Breastfeeding also contributes. A meta-analysis published in The American Journal of Clinical Nutrition found that breastfed children scored about 3 IQ points higher than formula-fed children after adjusting for factors like maternal education and income. The cognitive benefits appeared as early as 6 months of age, remained stable through later childhood, and increased with longer breastfeeding duration. Three points may sound modest, but at the population level, that shift is meaningful.
Sleep Duration in Adolescence
Even small differences in sleep add up. A large study of adolescents from the University of Cambridge grouped participants by their sleep patterns and found that those who slept an average of 7 hours and 25 minutes per night outperformed those sleeping 7 hours and 10 minutes on cognitive tests measuring vocabulary, reading, problem-solving, and focus. That’s a difference of just 15 minutes of sleep, yet the longer-sleeping group also had larger brain volumes and better brain function on imaging scans.
Interestingly, the groups did not differ significantly in school achievement, suggesting that grades may not capture the cognitive advantages that show up on standardized tests.
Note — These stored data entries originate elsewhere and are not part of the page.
(** * Lead scoring backend: the scoring pipeline of [app.py]

    A shallow embedding of the rule-based scorer [rule_based_score], the
    intent classifier [ai_score_and_reason], the start-up selection of the
    AI client, and the [/score] handler [score_leads], with the properties
    of the specification proved or refuted against them.

    Conventions of the embedding.
    - A Python [str] is a Rocq [string]; each character stands for one code
      point in the range 0..255, and [lower], [py_isspace] are Python's
      [str.lower] and whitespace test restricted to that range.
    - A Python value that can sit in a lead record is a [pyval]; the lead
      itself (a [dict] keyed by column name) is a [gmap string pyval].
    - A raised exception is the [Raise] branch of [pyresult].
    - The completion service and the functions [json.loads] / [json.dumps]
      are not code of the repository: they are parameters of the model. *)

From Stdlib Require Import ZArith Lia Bool List Ascii String.
From Stdlib Require Import Numbers.DecimalString.
From stdpp Require Import base option strings gmap.

Local Open Scope string_scope.
Local Open Scope Z_scope.

(** ** Exceptions *)

Inductive exn : Type :=
  | IndexError
  | TypeError
  | AttributeError
  | ValueError
  | JSONDecodeError
  | APIError.

Inductive pyresult (A : Type) : Type :=
  | Ok (a : A)
  | Raise (e : exn).

Arguments Ok {A} a.
Arguments Raise {A} e.

#[global] Instance pyresult_ret : MRet pyresult := fun _ a => Ok a.

#[global] Instance pyresult_bind : MBind pyresult := fun _ _ k r =>
  match r with
  | Ok a => k a
  | Raise e => Raise e
  end.

(** [try: body except Exception: handler] *)
Definition try_except {A : Type} (body : pyresult A) (handler : exn -> A) : A :=
  match body with
  | Ok a => a
  | Raise e => handler e
  end.

(** ** Python strings *)

Module PyStr.

Definition code (c : ascii) : N := N_of_ascii c.

(** [str.lower] on one code point below 256: the ASCII capitals, and the
    Latin-1 capitals 0xC0..0xDE apart from the multiplication sign 0xD7,
    move up by 32; everything else is its own lower case. *)
Definition lower_char (c : ascii) : ascii :=
  let n := code c in
  if ((65 <=? n) && (n <=? 90))%N then ascii_of_N (n + 32)
  else if ((192 <=? n) && (n <=? 222) && negb (n =? 215))%N then ascii_of_N (n + 32)
  else c.

Fixpoint lower (s : string) : string :=
  match s with
  | EmptyString => EmptyString
  | String c t => String (lower_char c) (lower t)
  end.

(** Whitespace as [str.split()] and [str.strip()] see it, below 256. *)
Definition py_isspace (c : ascii) : bool :=
  let n := code c in
  (((9 <=? n) && (n <=? 13)) || ((28 <=? n) && (n <=? 32)) || (n =? 133) || (n =? 160))%N.

(** [s.startswith(p)] *)
Fixpoint starts_with (p s : string) : bool :=
  match p with
  | EmptyString => true
  | String a p' =>
      match s with
      | EmptyString => false
      | String b s' => Ascii.eqb a b && starts_with p' s'
      end
  end.

(** [needle in hay]: [needle] starts at some position of [hay]. *)
Fixpoint str_in (needle hay : string) : bool :=
  starts_with needle hay ||
  match hay with
  | EmptyString => false
  | String _ t => str_in needle t
  end.

(** [s.split()]: the maximal runs of non-whitespace characters.
    [cur] is the run being read, in reverse. *)
Definition flush (cur : list ascii) (acc : list string) : list string :=
  match cur with
  | [] => acc
  | _ => string_of_list_ascii (rev cur) :: acc
  end.

Fixpoint split_go (s : string) (cur : list ascii) : list string :=
  match s with
  | EmptyString => flush cur []
  | String c t =>
      if py_isspace c then flush cur (split_go t [])
      else split_go t (c :: cur)
  end.

Definition split (s : string) : list string := split_go s [].

(** [s.strip()] *)
Fixpoint lstrip (s : string) : string :=
  match s with
  | EmptyString => EmptyString
  | String c t => if py_isspace c then lstrip t else s
  end.

Fixpoint rstrip (s : string) : string :=
  match s with
  | EmptyString => EmptyString
  | String c t =>
      match rstrip t with
      | EmptyString => if py_isspace c then EmptyString else String c EmptyString
      | t' => String c t'
      end
  end.

Definition strip (s : string) : string := rstrip (lstrip s).

(** [s.replace(old, "")] for a non-empty [old]: every occurrence found
    scanning left to right is dropped.  [skip] counts the characters of
    an occurrence still to drop. *)
Fixpoint remove_go (old s : string) (skip : nat) : string :=
  match s with
  | EmptyString => EmptyString
  | String c t =>
      match skip with
      | S k => remove_go old t k
      | O =>
          if starts_with old s then remove_go old t (Nat.pred (String.length old))
          else String c (remove_go old t O)
      end
  end.

Definition remove_all (old s : string) : string := remove_go old s O.

(** [str(n)] for an [int]. *)
Definition str_of_int (z : Z) : string := NilZero.string_of_int (Z.to_int z).

End PyStr.

Import PyStr.

(** ** Values, leads and offers *)

(** A value of a lead record, as [pandas] hands it over in [lead.to_dict()].
    A float is kept as the two things the scorer observes of it: the text
    [str] gives for it and its truth value (a NaN, the marker of a missing
    cell, is [PyFloat "nan" true]). *)
Inductive pyval : Type :=
  | PyNone
  | PyBool (b : bool)
  | PyInt (z : Z)
  | PyFloat (repr : string) (nonzero : bool)
  | PyStr (s : string).
Definition without_defaults (wrap : py_wrapper_t) : py_wrapper_t :=
  {| u_params := option_map without_default <$> u_params wrap;
     params_cnt := params_cnt wrap;
     callable := callable wrap |}.

(** The binding [deduce_parameters] left, with another callable. *)
Definition bound_to (c : option PyFunctionObject) (wrap : py_wrapper_t)
    : py_wrapper_t :=
  {| u_params := u_params wrap;
     params_cnt := params_cnt wrap;
     callable := c |}.

(** ** server_run *)

(** What [server_run] uses and python.c does not define, over a state [W]
    of the world outside the interpreter (the engine with its
    connections, the clock): the parser of the two arguments of the
    format ["nd"], [time], [difftime], the subtraction and the sign test
    of [double] (a [double] is kept as its 64-bit pattern), and
    [ujrpc_take_call(server, thread_cnt)], which may run [wrapper] and so
    may crash. *)
Record run_env (W : Type) : Type := {
  PyArg_ParseTuple_nd : list py_object -> option (Z * Z);
  time : W -> Z;
  difftime : Z -> Z -> Z;
  double_sub : Z -> Z -> Z;
  double_is_positive : Z -> bool;
  take_call : gmap string ujrpc_callback_t -> Z -> W -> outcome W
}.

Arguments PyArg_ParseTuple_nd {W} _ _.
Arguments time {W} _ _.
Arguments difftime {W} _ _ _.
Arguments double_sub {W} _ _ _.
Arguments double_is_positive {W} _ _.
Arguments take_call {W} _ _ _ _.

(** The loop [while (max_cycles > 0 && max_seconds > 0)] of [server_run];
    [fuel] bounds its iterations, and [Z.to_nat max_cycles] is enough
    since every iteration decrements [max_cycles]. *)
Fixpoint server_run_loop {W : Type} (env : run_env W) (self : py_server_t)
    (fuel : nat) (max_cycles max_seconds start : Z) (world : W) : outcome W :=
  match fuel with
  | O => Done world
  | S fuel =>
    if (0 <? max_cycles) && double_is_positive env max_seconds then
      world ← take_call env (server self) (thread_cnt self) world;
      let max_cycles := max_cycles - 1 in
      let end_time := time env world in
      let max_seconds :=
        double_sub env max_seconds (difftime env end_time start) in
      server_run_loop env self fuel max_cycles max_seconds end_time world
    else Done world
  end.
(** A suggestion that is returned holds none of the five characters. *)
Lemma get_chatbot_solution_clean
    (client : service) (d : diagnosis) (st : state) (text : string) :
  fst (get_chatbot_solution client d st) = Ok text ->
  no_markdown text = true.
Proof.
  unfold get_chatbot_solution. generalize (prompt_of d). intros prompt.
  unfold bind, api, emit, ret. cbn.
  destruct (assistants_create client); cbn; [| discriminate].
  destruct (threads_create client); cbn; [| discriminate].
  destruct (messages_create client prompt); cbn; [| discriminate].
  destruct (runs_create_and_poll client prompt) as [status |]; cbn;
    [| discriminate].
  destruct (String.eqb status "completed"); cbn.
  - destruct (messages_list client prompt) as [msgs |]; cbn; [| discriminate].
    destruct (assistants_delete client); cbn; [| discriminate].
    intros H. inversion H. apply no_markdown_strip.
  - destruct (assistants_delete client); cbn; [| discriminate].
    intros H. inversion H. reflexivity.
Qed.

(** X14: a request that returns has appended exactly the record it
    returns; the record carries the complaint, code, symptoms and area
    of the request unchanged and one of the six labels; and the
    suggestion returned holds none of the characters [* _ # ` ~]. *)
Theorem returned_response_is_recorded
    (client : service) (c mc dtc s a : pyval) (st : state) (resp : response) :
  fst (diagnose_vehicle client c mc dtc s a st) = Ok resp ->
  let d := resp_diagnosis resp in
  diagnostics_history (snd (diagnose_vehicle client c mc dtc s a st))
  = (diagnostics_history st ++ [d])%list /\
  customer_complaint d = c /\ dtc_code d = dtc /\
  related_symptoms d = s /\ problem_area d = a /\
  has_known_method d /\
  no_markdown (resp_suggestion resp) = true.
Proof.
  destruct (select_method mc) as [method | e] eqn:Hm.
  - destruct (if py_truthy dtc then search_code (codes st) dtc else Ok "N/A")
      as [description | e] eqn:Hd.
    + rewrite (diagnose_vehicle_steps client c mc dtc s a st method
                 description Hm Hd).
      cbv zeta.
      set (d := Diagnosis c method dtc description s a).
      set (st1 := State _ _ _).
      pose proof (get_chatbot_solution_clean client d st1) as Hclean.
      destruct (get_chatbot_solution_effects client d st1)
        as (rest & Hst & _).
      destruct (get_chatbot_solution client d st1) as [[text | e] st2];
        cbn; [| discriminate].
      intros H. inversion H. subst resp. cbn in Hst. subst st2. cbn.
      repeat split; try reflexivity.
      * unfold has_known_method. cbn. now apply (select_method_known mc).
      * now apply Hclean.
    + rewrite (diagnose_vehicle_no_description client c mc dtc s a st
                 method e Hm Hd). discriminate.
  - rewrite (diagnose_vehicle_no_method client c mc dtc s a st e Hm).
    discriminate.
Qed.

Lemma returned_response_is_recorded_witness :
  fst (sample_request (completed_client "Check the **coil**") (PyInt 4)
         sample_state)
  = Ok (Response sample_diagnosis "Check the coil") /\
  diagnostics_history
    (snd (sample_request (completed_client "Check the **coil**") (PyInt 4)
            sample_state))
  = [sample_diagnosis] /\
  no_markdown "Check the coil" = true.
Proof.
  split; [reflexivity |].
  destruct (returned_response_is_recorded
              (completed_client "Check the **coil**")
              (PyStr "Engine shakes") (PyInt 4) (PyStr "p0300")
              (PyStr "Rough idle") (PyStr "Ignition") sample_state
              (Response sample_diagnosis "Check the coil") eq_refl)
    as (Hh & _ & _ & _ & _ & _ & Hclean).
  split; [exact Hh | exact Hclean].
Defined.

(** X15: when every operation of the service returns and the run ends in
    a state other than [completed], the suggestion is the fixed fallback
    text; the messages of the thread are not asked for, and the
    assistant is deleted. *)
Theorem run_not_completed_gives_fallback
    (client : service) (d : diagnosis) (st : state) (status : string) :
  assistants_create client = Ok tt ->
  threads_create client = Ok tt ->
  messages_create client (prompt_of d) = Ok tt ->
  runs_create_and_poll client (prompt_of d) = Ok status ->
  status <> "completed" ->
  assistants_delete client = Ok tt ->
  get_chatbot_solution client d st
  = (Ok "Ocorreu um erro ao processar a solicitação. Tente novamente.",
     State (codes st) (diagnostics_history st)
       (trace st ++
        [ ApiRequest AssistantsCreate; ApiRequest ThreadsCreate;
          ApiRequest (MessagesCreate (prompt_of d));
          ApiRequest RunsCreateAndPoll; ApiRequest AssistantsDelete ])%list).
Proof.
  intros Hc Ht Hm Hr Hs Hd.
  unfold get_chatbot_solution.
  set (prompt := prompt_of d) in *. clearbody prompt.
  unfold bind, api, emit, ret. cbn.
  rewrite Hc, Ht. cbn. rewrite Hm. cbn. rewrite Hr. cbn.
  destruct (String.eqb_spec status "completed") as [-> | _];
    [now elim Hs |].
  cbn. rewrite Hd. cbn. rewrite <- !app_assoc. reflexivity.
Qed.

Lemma run_not_completed_gives_fallback_witness :
  assistants_create failing_client = Ok tt /\
  threads_create failing_client = Ok tt /\
  messages_create failing_client (prompt_of sample_diagnosis) = Ok tt /\
  runs_create_and_poll failing_client (prompt_of sample_diagnosis)
  = Ok "failed" /\
  "failed" <> "completed" /\
  assistants_delete failing_client = Ok tt /\
  fst (get_chatbot_solution failing_client sample_diagnosis sample_state)
  = Ok "Ocorreu um erro ao processar a solicitação. Tente novamente.".
Proof.
  repeat (split; [first [reflexivity | discriminate] |]).
  rewrite (run_not_completed_gives_fallback failing_client sample_diagnosis
             sample_state "failed" eq_refl eq_refl eq_refl eq_refl);
    [reflexivity | discriminate | reflexivity].
Defined.

(** X16: a suggestion call that returns has deleted the assistant it
    created: the delete is its last request and its only delete. *)
Theorem assistant_deleted_when_call_returns
    (client : service) (d : diagnosis) (st : state) (text : string) :
  fst (get_chatbot_solution client d st) = Ok text ->
  exists before,
    trace (snd (get_chatbot_solution client d st))
    = (trace st ++ ApiRequest AssistantsCreate :: before
       ++ [delete_request])%list /\
    existsb is_delete_request before = false.
Proof.
  unfold get_chatbot_solution. generalize (prompt_of d). intros prompt.
  unfold bind, api, emit, ret. cbn.
  destruct (assistants_create client); cbn; [| discriminate].
  destruct (threads_create client); cbn; [| discriminate].
  destruct (messages_create client prompt); cbn; [| discriminate].
  destruct (runs_create_and_poll client prompt) as [status |]; cbn;
    [| discriminate].
  destruct (String.eqb status "completed"); cbn.
  - destruct (messages_list client prompt) as [msgs |]; cbn; [| discriminate].
    destruct (assistants_delete client); cbn; [| discriminate].
    intros _.
    exists [ ApiRequest ThreadsCreate; ApiRequest (MessagesCreate prompt);
             ApiRequest RunsCreateAndPoll; ApiRequest MessagesList ].
    rewrite <- !app_assoc. split; reflexivity.
  - destruct (assistants_delete client); cbn; [| discriminate].
    intros _.
    exists [ ApiRequest ThreadsCreate; ApiRequest (MessagesCreate prompt);
             ApiRequest RunsCreateAndPoll ].
    rewrite <- !app_assoc. split; reflexivity.
Qed.

Lemma assistant_deleted_when_call_returns_witness :
  fst (get_chatbot_solution (completed_client "ok") sample_diagnosis
         sample_state) = Ok "ok" /\
  exists before,
    trace (snd (get_chatbot_solution (completed_client "ok") sample_diagnosis
                  sample_state))
    = (ApiRequest AssistantsCreate :: before ++ [delete_request])%list /\
    existsb is_delete_request before = false.
Proof.
  split; [reflexivity |].
  exact (assistant_deleted_when_call_returns (completed_client "ok")
           sample_diagnosis sample_state "ok" eq_refl).
Defined.

(** X17: a suggestion call that raises an exception which is not the one
    of the delete operation has made no delete request: the assistant it
    created, if any, is left on the service. *)
Theorem assistant_left_when_call_raises
    (client : service) (d : diagnosis) (st : state) (e : pyexn) :
  fst (get_chatbot_solution client d st) = Raise e ->
  assistants_delete client <> Raise e ->
  exists events,
    trace (snd (get_chatbot_solution client d st))
    = (trace st ++ events)%list /\
    existsb is_delete_request events = false.
Proof.
  unfold get_chatbot_solution. generalize (prompt_of d). intros prompt.
  unfold bind, api, emit, ret. cbn.
  destruct (assistants_create client); cbn;
    [| intros _ _; eexists; split; reflexivity].
  destruct (threads_create client); cbn;
    [| intros _ _; eexists; rewrite <- ?app_assoc; split; reflexivity].
  destruct (messages_create client prompt); cbn;
    [| intros _ _; eexists; rewrite <- ?app_assoc; split; reflexivity].
  destruct (runs_create_and_poll client prompt) as [status |]; cbn;
    [| intros _ _; eexists; rewrite <- ?app_assoc; split; reflexivity].
  destruct (String.eqb status "completed"); cbn.
  - destruct (messages_list client prompt) as [msgs |]; cbn;
      [| intros _ _; eexists; rewrite <- ?app_assoc; split; reflexivity].
    destruct (assistants_delete client) as [| e0]; cbn; [discriminate |].
    intros H Hdel. inversion H. subst. now elim Hdel.
  - destruct (assistants_delete client) as [| e0]; cbn; [discriminate |].
    intros H Hdel. inversion H. subst. now elim Hdel.
Qed.

Lemma assistant_left_when_call_raises_witness :
  let client :=
    Service (Ok tt) (Raise (ExnOther "APIConnectionError"))
            (fun _ => Ok tt) (fun _ => Ok "completed")
            (fun _ => Ok []) (Ok tt) in
  fst (get_chatbot_solution client sample_diagnosis sample_state)
  = Raise (ExnOther "APIConnectionError") /\
  assistants_delete client <> Raise (ExnOther "APIConnectionError") /\
  exists events,
    trace (snd (get_chatbot_solution client sample_diagnosis sample_state))
    = events /\
    existsb is_delete_request events = false.
Proof.
  cbv zeta. split; [reflexivity |]. split; [discriminate |].
  apply (assistant_left_when_call_raises
           (Service (Ok tt) (Raise (ExnOther "APIConnectionError"))
                    (fun _ => Ok tt) (fun _ => Ok "completed")
                    (fun _ => Ok []) (Ok tt))
           sample_diagnosis sample_state (ExnOther "APIConnectionError"));
    [reflexivity | discriminate].
Defined.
Earlier bedtimes, not just longer total sleep, were also associated with better performance, possibly because earlier sleep aligns better with the body’s natural hormonal rhythms during puberty.
Brain Structure and Intelligence
Brain imaging studies show that cortical thickness, the depth of the brain’s outer layer where most complex thinking happens, is positively associated with general intelligence. The relationship is widespread: thicker cortex in frontal regions (involved in planning and reasoning), parietal areas (spatial processing), and temporal regions (language and memory) all correlate with higher IQ scores in children, adolescents, and young adults. The frontal and parietal associations hold up even after accounting for age and sex differences, suggesting they reflect something fundamental about how brain structure supports cognitive ability.
This doesn’t mean a bigger brain is automatically a smarter brain. Cortical thickness is itself shaped by many of the factors already discussed: nutrition, stress, sleep, education, and genetics all influence how the brain develops physically. It’s better understood as a biological snapshot of all these influences converging on the organ that ultimately produces intelligence.
The Flynn Effect and Its Reversal
Throughout the 20th century, average IQ scores rose steadily in developed nations, gaining roughly 3 points per decade. This trend, known as the Flynn effect, was driven by improvements in nutrition, education, healthcare, and living standards. But the trend has stalled or reversed in several Western countries for people born after the mid-1970s. Data from Norway, for example, shows a clear decline in scores among more recent birth cohorts.
The reversal appears to be environmentally caused rather than genetic, since it occurs within families (younger siblings scoring lower than older siblings born to the same parents). The specific environmental factors behind the decline are still debated, but candidates include changes in educational practices, increased screen time, shifting nutritional patterns, and the possibility that the low-hanging fruit of environmental improvement (eliminating severe malnutrition, expanding basic schooling) has already been picked in wealthy nations.